# How to complete this task:
Please copy out the lines in the entries that contain "then".

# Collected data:

▶

(* ===== verification/Driver.v ===== *)
(** * Driver: the journal's schedules of calls

    The journal drives the codec: the write manager calls encode with the
    next page and the running dblk offset of the record until the record
    is complete, and the read manager does the same with decode.  The
    managers are not part of the sources; [write_rec] and [read_rec] are
    their loops as the specification describes them, over a journal whose
    pages are laid out one behind the other at [jp] and a schedule, the
    list of the capacities in dblks that the calls are offered.

    The loops take the method they call as a parameter; their lemmas are
    proved for every [Encoder] and every [Decoder] of Codec.v, and the
    theorems at the end state them for encode and decode.

    [written] and [reading] are the invariants of the two loops, and
    [write_pre], [read_pre] and [roundtrip_pre] their contracts.  The
    theorems compose the contracts of encode and decode along a schedule:
    the writer leaves the image of the record in the journal whatever the
    schedule, as a single call does; the reader reconstructs the record
    from it whatever the schedule; the dblks returned add up to the size
    of the record; and the reader behind the writer obtains the xid that
    the writer was given.  [write_rec_interrupted] is the writer stopped
    before the end of its schedule. *)

From Stdlib Require Import ZArith Lia List.
From coqutil Require Import Byte Word.LittleEndianList.
From stdpp Require Import base option list gmap.
From S2P Require Import Prelude Memory Layout TxnRec Encode Decode Codec.

#[local] Open Scope Z_scope.
#[local] Open Scope jrnl_scope.

(** The dblks that a schedule offers. *)
Definition total_dblks (caps : list Z) : Z := foldr Z.add 0 caps.

(** The write manager: encode the record of the object into the journal
    at [jp], dblk [offs] of the record at [jp + offs * JRNL_DBLK_SIZE],
    one call for each capacity of the schedule until the record is
    complete.  The value is the dblk offset reached. *)
Fixpoint write_rec (enc : encoder) (jp : ptr) (caps : list Z) (offs : Z) : method Z :=
  match caps with
  | [] => ret offs
  | cap :: caps' =>
      r <- self ;;
      if offs <? rec_size_dblks r
      then n <- enc (Some (ptr_add jp (offs * JRNL_DBLK_SIZE))) offs cap ;;
           write_rec enc jp caps' (offs + n)
      else ret offs
  end.

(** The read manager: decode the record at [jp] into the object, the first
    call with the header [h] read off the page, one call for each
    capacity of the schedule until the record is complete. *)
Fixpoint read_rec (dec : decoder) (h : rec_hdr_t) (jp : ptr) (caps : list Z) (offs : Z)
    : method Z :=
  match caps with
  | [] => ret offs
  | cap :: caps' =>
      r <- self ;;
      if (offs =? 0) || (offs <? rec_size_dblks r)
      then n <- dec h (Some (ptr_add jp (offs * JRNL_DBLK_SIZE))) offs cap ;;
           read_rec dec h jp caps' (offs + n)
      else ret offs
  end.

(** The writer has written the record [r] with transaction id [xid] up to
    dblk [offs] into a journal of [N] dblks at [jp]: the object is [r],
    its xid is readable at [xp], and the journal holds the image of the
    record as far as written. *)
Record written (r : txn_rec) (xid : list byte) (jp xp : ptr) (N offs : Z) (w : world)
    : Prop := {
  wr_obj : this w = r;
  wr_xid : load (mem w) xp (xid_size r) = Some xid;
  wr_room : valid_range (mem w) jp (N * JRNL_DBLK_SIZE);
  wr_img : load (mem w) jp (Z.min (offs * JRNL_DBLK_SIZE) (rec_size r))
           = Some (slice 0 (offs * JRNL_DBLK_SIZE) (rec_image r xid))
}.

(** The region [q .. q+k) lies in another block than the journal at [jp],
    or below it. *)
Definition clear_of (q : ptr) (k : Z) (jp : ptr) : Prop :=
  0 <= k /\ (p_blk q <> p_blk jp \/ p_ofs q + k <= p_ofs jp).

(** The contract of the writer: the record of the object borrows a
    non-empty xid shorter than 4 GiB, readable at [xp]; the journal has
    [N] dblks below 4 GiB at [jp], which do not overlap the xid; the
    schedule offers positive capacities, enough for the record and no
    more than the journal has. *)
Record write_pre (w : world) (jp xp : ptr) (xid : list byte) (N : Z) (caps : list Z)
    : Prop := {
  wpre_xidp : _xidp (this w) = Some xp;
  wpre_xidsize : 0 < xid_size (this w) < 2 ^ 32;
  wpre_xid : load (mem w) xp (xid_size (this w)) = Some xid;
  wpre_nowrap : N * JRNL_DBLK_SIZE < 2 ^ 32;
  wpre_room : valid_range (mem w) jp (N * JRNL_DBLK_SIZE);
  wpre_disjoint : disjoint jp (N * JRNL_DBLK_SIZE) xp (xid_size (this w));
  wpre_caps : Forall (fun cap => 0 < cap) caps;
  wpre_enough : rec_size_dblks (this w) <= total_dblks caps;
  wpre_fits : total_dblks caps <= N
}.

(** The reader has read the record [r0] with transaction id [xid] up to
    dblk [offs] from the journal at [jp]: the journal holds the image of
    the record, the reader has consumed the bytes of these dblks, and its
    buffer lies in a block of its own. *)
Record reading (r0 : txn_rec) (xid : list byte) (jp : ptr) (offs : Z) (w : world) : Prop := {
  rd_img : load (mem w) jp (rec_size r0) = Some (rec_image r0 xid);
  rd_dec : decoded r0 xid (Z.min (offs * JRNL_DBLK_SIZE) (rec_size r0)) w;
  rd_apart : forall b, _buff (this w) = Some b -> p_blk b <> p_blk jp
}.

(** What the reader needs before a call at dblk [offs]: before the first,
    the image in the journal, memory for the xid and an object that owns
    no buffer; before a later one, what it has read. *)
Definition ready (r0 : txn_rec) (xid : list byte) (jp : ptr) (offs : Z) (w : world) : Prop :=
  if offs =? 0
  then load (mem w) jp (rec_size r0) = Some (rec_image r0 xid) /\
       xid_size r0 <= heap_avail (mem w) /\ _buff (this w) = None /\
       rec_tail_wf (_txn_tail (this w))
  else reading r0 xid jp offs w.

(** The contract of the reader: the journal at [jp] holds the image of the
    record [r0], whose xid is not empty and shorter than 4 GiB and fits
    the memory left; [h] is its header, which passes the header check;
    the object owns no buffer; the schedule offers positive capacities,
    enough for the record and [N] dblks at most, below 4 GiB. *)
Record read_pre (r0 : txn_rec) (xid : list byte) (jp : ptr) (N : Z) (h : rec_hdr_t)
    (caps : list Z) (w : world) : Prop := {
  rpre_xidsize : 0 < xid_size r0 < 2 ^ 32;
  rpre_xid : len xid = xid_size r0;
  rpre_tail : rec_tail_wf (_txn_tail r0);
  rpre_nowrap : N * JRNL_DBLK_SIZE < 2 ^ 32;
  rpre_hdr : h = _rhdr (_txn_hdr r0);
  rpre_magic : txn_magic (_magic h);
  rpre_version : _version h = QLS_JRNL_VERSION;
  rpre_img : load (mem w) jp (rec_size r0) = Some (rec_image r0 xid);
  rpre_avail : xid_size r0 <= heap_avail (mem w);
  rpre_fresh : _buff (this w) = None;
  rpre_obj : rec_tail_wf (_txn_tail (this w));
  rpre_caps : Forall (fun cap => 0 < cap) caps;
  rpre_enough : rec_size_dblks r0 <= total_dblks caps;
  rpre_fits : total_dblks caps <= N
}.

(** The contract of a round trip: behind the writer of the record of
    [w], a reader [rd] that owns no buffer reads the journal with a
    schedule of its own; the record passes the header check and its tail
    belongs to its header, as the constructors and reset leave it, and
    its xid fits the memory left. *)
Record roundtrip_pre (w : world) (rd : txn_rec) (N : Z) (caps : list Z) : Prop := {
  rt_tail : rec_tail_wf (_txn_tail (this w));
  rt_sealed : txn_rec_sealed (this w);
  rt_magic : txn_magic (_magic (_rhdr (_txn_hdr (this w))));
  rt_version : _version (_rhdr (_txn_hdr (this w))) = QLS_JRNL_VERSION;
  rt_avail : xid_size (this w) <= heap_avail (mem w);
  rt_fresh : _buff rd = None;
  rt_obj : rec_tail_wf (_txn_tail rd);
  rt_caps : Forall (fun cap => 0 < cap) caps;
  rt_enough : rec_size_dblks (this w) <= total_dblks caps;
  rt_fits : total_dblks caps <= N
}.

(** ** Worlds to run the schedules in

    The journal is the page of [ex_world], 4 dblks; [ex_journal] is the
    memory that the writer leaves in two calls of one dblk. *)
Definition ex_journal : heap := mem (snd (write_rec (encode None) ex_page [1; 1] 0 ex_world)).

(** ** Schedules *)

Lemma total_dblks_nonneg caps : Forall (fun cap => 0 < cap) caps -> 0 <= total_dblks caps.
Proof. unfold total_dblks. induction 1; simpl; lia. Qed.

Lemma total_dblks_app caps1 caps2 :
  total_dblks (caps1 ++ caps2) = total_dblks caps1 + total_dblks caps2.
Proof. unfold total_dblks. induction caps1; simpl; lia. Qed.

(** ** The writer *)

Section Writer.
Context (enc : encoder) `{!Encoder enc}.
Context (r : txn_rec) (xid : list byte) (jp xp : ptr) (N : Z).
Context (Hxp : _xidp r = Some xp) (Hxs : 0 < xid_size r < 2 ^ 32).
Context (HN : N * JRNL_DBLK_SIZE < 2 ^ 32).
Context (Hdis : disjoint jp (N * JRNL_DBLK_SIZE) xp (xid_size r)).

Lemma written_pre offs cap w :
  written r xid jp xp N offs w -> 0 <= offs < rec_size_dblks r -> 0 < cap -> offs + cap <= N ->
  encode_pre w (ptr_add jp (offs * JRNL_DBLK_SIZE)) xp xid offs cap.
Proof.
  intros [Ho Hx Hr Hi] Hoffs Hcap Hfit. pose proof (rec_dblks_bounds r ltac:(lia)) as [Es Hd].
  split; rewrite ?Ho; unfold JRNL_DBLK_SIZE in *; auto; try lia.
  - eapply valid_range_weaken; [exact Hr | lia ..].
  - unfold disjoint in *. simpl. lia.
Qed.

(** One call of the schedule. *)
Lemma write_step offs cap w :
  written r xid jp xp N offs w -> 0 <= offs < rec_size_dblks r -> 0 < cap -> offs + cap <= N ->
  exists w', enc (Some (ptr_add jp (offs * JRNL_DBLK_SIZE))) offs cap w
             = (Ok (encode_dblks r offs cap), w') /\
             written r xid jp xp N (offs + encode_dblks r offs cap) w'.
Proof.
  intros Hw Hoffs Hcap Hfit. pose proof (written_pre _ _ _ Hw Hoffs Hcap Hfit) as Hpre.
  destruct (encoder_run _ _ _ _ _ _ Hpre) as (fill & h & Hlen & Hs & E).
  destruct Hw as [Ho Hx Hr Hi]. rewrite Ho in *. exists (World h r). split; [exact E|].
  pose proof (rec_dblks_bounds r ltac:(lia)) as [Es Hd]. pose proof (len_nonneg fill).
  pose proof (load_len _ _ _ _ Hx) as Hlx. unfold JRNL_DBLK_SIZE in *.
  assert (Hli : len (rec_image r xid) = rec_size r) by (rewrite len_rec_image; lia).
  rewrite Z.min_l in Hi by lia. pose proof (load_store_extend _ _ _ _ _ _ Hi Hs) as Hl.
  unfold encode_len, encode_dblks, rec_size_dblks, JRNL_DBLK_SIZE in *.
  remember (Z.min (cap * 128) (rec_size r - offs * 128)) as L eqn:EL.
  rewrite len_app, len_slice_in in Hl by lia.
  split; cbn [mem this]; unfold JRNL_DBLK_SIZE;
    [reflexivity | | eapply store_valid_range; eassumption |].
  - rewrite <- Hx. eapply load_store_other; [exact Hs | | lia].
    rewrite len_app, len_slice_in by lia. unfold disjoint in *. simpl. lia.
  - assert (HL : Z.min ((offs + Z.min cap (size_dblks (rec_size r) - offs)) * 128) (rec_size r)
                 = offs * 128 + L) by lia.
    rewrite app_assoc, slice_cat in Hl by lia.
    rewrite HL, (load_prefix _ _ _ _ (offs * 128 + L) Hl) by lia. f_equal.
    rewrite slice_app, (slice_nil _ _ fill), app_nil_r, slice_all by (rewrite ?len_slice_in; lia).
    apply slice_clamp_eq; lia.
Qed.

◀

# Exercise answer:
      then n <- enc (Some (ptr_add jp (offs * JRNL_DBLK_SIZE))) offs cap ;;
      then n <- dec h (Some (ptr_add jp (offs * JRNL_DBLK_SIZE))) offs cap ;;
  then load (mem w) jp (rec_size r0) = Some (rec_image r0 xid) /\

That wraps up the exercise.